Feliz vida. Por lo pronto, feliz 2024.



RGB^^

miércoles, 20 de abril de 2016

Mi comienzo y el mineral sucio

Comenzar algo nuevo siempre implica una emoción, positiva o negativa. Algunos ejemplos pueden ser: ganas, ilusión, sentimiento de obligación, o cualquier otra.

En mi caso, mi nueva aventura, que en poco tiempo pasó de ser "mi" a "nuestra", tenía rostro de felicidad, ganas de comerse el mundo, velocidad, amor y muchas otras más, todas positivas.
Lo malo de que todo sea positivo es que la probabilidad de decepción, de sufrimiento, se incrementa hasta límites insospechados.
Cuando te embarcas en una nueva aventura en que lo dejas todo, cuando todo lo que tienes, todo en lo que estás trabajando para conseguir y todas tus relaciones (laborales, personales y académicas) se apartan a un lado para permitirte apuntar a lo que a todas luces parece lo correcto, lo más grande, lo que hará que puedas responder "feliz" a la pregunta "¿qué tal tu vida?", apostando a todo o nada tu vida, te embriaga una sensación de adrenalina pura y te ciega de toda posibilidad de que algo salga mal.
A veces sale mal. A veces no todo el monte es orégano. A veces lo que parecía brillar como un diamante resulta ser topacio.
Con esto no quiero decir que yo sea una de esas personas que no pueden ser felices si no es con un diamante puro. Puedo ser feliz con un topacio. Lo malo del topacio es que requiere mucho más trabajo cuidarlo y pulirlo. Es más frágil que un diamante, y hay que llevarlo siempre con mucho cuidado, para que no acabe en el suelo hecho añicos.
Mi aventura no ha hecho más que empezar o, al menos, eso espero, y aún estoy analizando lo que tengo entre manos. Quizás sea un diamante en bruto, que necesita pulir, y una vez pulido durará para siempre, fuerte y brillante. Pulir un diamante lleva mucho trabajo.

El problema es, ya sea diamante o topacio, que vino muy sucio. Nunca pensé que el pasado de algo que para ti es nuevo pudiera afectar tanto a su presente y al tuyo propio.
Sobretodo cuando sabes que la suciedad de la que ahora está impregnado fue por decisión propia y no por malas casualidades de la vida.
¿Qué demonios le debió pasar por la mente para decidir que eso era lo correcto? ¿De verdad alguien puede quererse tan poco para llegar al punto de no importarse lo más mínimo?
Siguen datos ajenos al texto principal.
Lemma reads_reads_any {A} n (r : bin A) x a : reads n r x a -> reads_any n r x a.
Proof. intros H pre post Hn. eexists. by apply H. Qed.

Lemma reads_to_reads_any {A} n (r : bin A) x a : reads_to n r x a -> reads_to_any n r x a.
Proof. intros H pre Hn. eexists. by apply H. Qed.

Lemma reads_any_to_any {A} n (r : bin A) x a : reads_any n r x a -> reads_to_any n r x a.
Proof. intros H pre Hn. destruct (H pre [] Hn) as [pos Hp]. rewrite !app_nil_r in Hp. by exists pos. Qed.

(** ** Steps *)

Lemma run_bind {A B} (m : bin A) (f : A -> bin B) s s' a r :
  m s = Some (s', Ok a) -> f a s' = r -> (m ≫= f) s = r.
Proof. intros H <-. unfold mbind, eff_bind. by rewrite H. Qed.

Lemma writes_bind n w1 (w2 : unit -> bin unit) x y :
  writes n w1 x -> writes (n + length x) (w2 tt) y -> writes n (w1 ≫= w2) (x ++ y).
Proof.
  intros H1 H2 base Hn. eapply run_bind; [by apply H1|]. rewrite H2 by (rewrite length_app; lia).
  by rewrite app_assoc.
Qed.

Lemma writes_ret n : writes n (mret tt) [].
Proof. intros base _. by rewrite app_nil_r. Qed.
(* ===== verification/Security.v ===== *)
(** Security types of MS-DTYP (crates/smb-dtyp/src/guid.rs, security/): GUIDs, security identifiers,
    access control entries and lists, and self-relative security descriptors, with their binary
    layouts and the order of the entries of a list. *)
From S2P Require Import Prelude Effects Bytes Stream Codec.
Local Open Scope Z_scope.

(** ** GUIDs *)

Record Guid := mkGuid { gu_0 : Z; gu_1 : Z; gu_2 : Z; gu_3 : bytes }.

#[export] Instance Guid_eq : EqDecision Guid.
Proof. solve_decision. Defined.

Definition write_guid (g : Guid) : bin unit :=
  _ ← put 4 (gu_0 g); _ ← put 2 (gu_1 g); _ ← put 2 (gu_2 g); write_all (gu_3 g).

Definition read_guid : bin Guid :=
  d0 ← get 4; d1 ← get 2; d2 ← get 2; d3 ← read_exact 8; mret (mkGuid d0 d1 d2 d3).

(** ** Security identifiers *)

Record SID := mkSid { sid_identifier_authority : Z; sid_sub_authority : list Z }.

#[export] Instance SID_eq : EqDecision SID.
Proof. solve_decision. Defined.

Definition write_sid (s : SID) : bin unit :=
  _ ← put 1 1;
  _ ← put_count 1 (sid_sub_authority s);
  _ ← write_u48 (sid_identifier_authority s);
  write_list (put 4) (sid_sub_authority s).

Definition read_sid : bin SID :=
  _ ← get_const 1 1;
  sub_authority_count ← get 1;
  identifier_authority ← read_u48;
  sub_authority ← read_count (Z.to_nat sub_authority_count) (get 4);
  mret (mkSid identifier_authority sub_authority).

(** ** Access control entries

    Access masks and flags are integers of their width; the bits without a name are kept. *)

Inductive AceType :=
| AT_AccessAllowed | AT_AccessDenied | AT_SystemAudit | AT_SystemAlarm | AT_AccessAllowedCompound
| AT_AccessAllowedObject | AT_AccessDeniedObject | AT_SystemAuditObject | AT_SystemAlarmObject
| AT_AccessAllowedCallback | AT_AccessDeniedCallback | AT_AccessAllowedCallbackObject
| AT_AccessDeniedCallbackObject | AT_SystemAuditCallback | AT_SystemAlarmCallback
| AT_SystemAuditCallbackObject | AT_SystemAlarmCallbackObject | AT_SystemMandatoryLabel
| AT_SystemResourceAttribute | AT_SystemScopedPolicyId.

#[export] Instance AceType_eq : EqDecision AceType.
Proof. solve_decision. Defined.

Definition all_ace_types : list AceType :=
  [AT_AccessAllowed; AT_AccessDenied; AT_SystemAudit; AT_SystemAlarm; AT_AccessAllowedCompound;
   AT_AccessAllowedObject; AT_AccessDeniedObject; AT_SystemAuditObject; AT_SystemAlarmObject;
   AT_AccessAllowedCallback; AT_AccessDeniedCallback; AT_AccessAllowedCallbackObject;
   AT_AccessDeniedCallbackObject; AT_SystemAuditCallback; AT_SystemAlarmCallback;
   AT_SystemAuditCallbackObject; AT_SystemAlarmCallbackObject; AT_SystemMandatoryLabel;
   AT_SystemResourceAttribute; AT_SystemScopedPolicyId].

Definition ace_type_code (t : AceType) : Z :=
  match t with
  | AT_AccessAllowed => 0 | AT_AccessDenied => 1 | AT_SystemAudit => 2 | AT_SystemAlarm => 3
  | AT_AccessAllowedCompound => 4 | AT_AccessAllowedObject => 5 | AT_AccessDeniedObject => 6
  | AT_SystemAuditObject => 7 | AT_SystemAlarmObject => 8 | AT_AccessAllowedCallback => 9
  | AT_AccessDeniedCallback => 10 | AT_AccessAllowedCallbackObject => 11
  | AT_AccessDeniedCallbackObject => 12 | AT_SystemAuditCallback => 13 | AT_SystemAlarmCallback => 14
  | AT_SystemAuditCallbackObject => 15 | AT_SystemAlarmCallbackObject => 16
  | AT_SystemMandatoryLabel => 17 | AT_SystemResourceAttribute => 18 | AT_SystemScopedPolicyId => 19
  end.

Definition ace_type_of_code (v : Z) : option AceType :=
  List.find (fun t => bool_decide (ace_type_code t = v)) all_ace_types.

Record AccessAce := mkAccessAce { aa_access_mask : Z; aa_sid : SID }.

Record AccessObjectAce := mkObjectAce {
  ao_access_mask : Z;
  ao_object_type : option Guid;
  ao_inherited_object_type : option Guid;
  ao_sid : SID
}.

Record AccessCallbackAce := mkCallbackAce { ac_access_mask : Z; ac_sid : SID; ac_application_data : bytes }.

Record AccessObjectCallbackAce := mkObjectCallbackAce { oc_object : AccessObjectAce; oc_application_data : bytes }.

Inductive ClaimSecurityAttributeType := CA_None | CA_Int64 | CA_Uint64 | CA_String | CA_SID | CA_Boolean | CA_OctetString.

#[export] Instance ClaimSecurityAttributeType_eq : EqDecision ClaimSecurityAttributeType.
Proof. solve_decision. Defined.

Definition claim_type_code (t : ClaimSecurityAttributeType) : Z :=
  match t with
  | CA_None => 0 | CA_Int64 => 1 | CA_Uint64 => 2 | CA_String => 3 | CA_SID => 4 | CA_Boolean => 5 | CA_OctetString => 6
  end.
Y, si en algún momento lo pensó, ¿porqué decidió la auto compasión y la autodestrucción en lugar de luchar por ser quien era en lugar de quién los demás esperaban que fuera?

Sea como sea, voy a descifrar la composición de esta piedra preciosa que hizo que cambiara el rumbo de mi vida por completo, hasta que el destino decida por nosotros. Al menos mi conciencia está tranquila, el universo bien sabe que, para bien o para mal, he dedicado cada día de mi aventura en pulir a esta piedra por la que mi vida cambió, para darle a mi comienzo un final feliz.

RGB


jueves, 12 de noviembre de 2015

Desde nuestra ventana

06:00am. Suena la primera alarma. El móvil emitiendo luz y sonido. Mis ojos, semi-abiertos, deseando no abrirse. Mis manos se reparten el trabajo: una hacia el botón de posponer alarma y la otra directa a su cintura. Mi boca guía a mi cabeza hacia su mejilla y a la vez que un lánguido hilillo de voz da los buenos dias y, como respuesta, sus labios repiten mis palabras y se encuentran con los mios.
Mis ojos se cierran de nuevo. Mi cabeza apoyada cómodamente en su pecho.

Suena la alarma. Asumo que no estoy soñando y con un esfuerzo sobrehumano me levanto, separándome de las cálidas sábanas que hemos calentado entre los dos, de su pecho y sus labios. Me pongo de pie, desnudo en todos los sentidos, expuesto al frío y la soledad de una madrugada demasiado temprana y una inminente carrera a través de un camino desconocido.

Me dirijo al lavabo a asearme, aún sin despertar del todo. No soy consciente aún de que en breve saldré de la comodidad de un abrazo cálido durante una noche fria para adentrarme en la soledad de la niebla al amanecer.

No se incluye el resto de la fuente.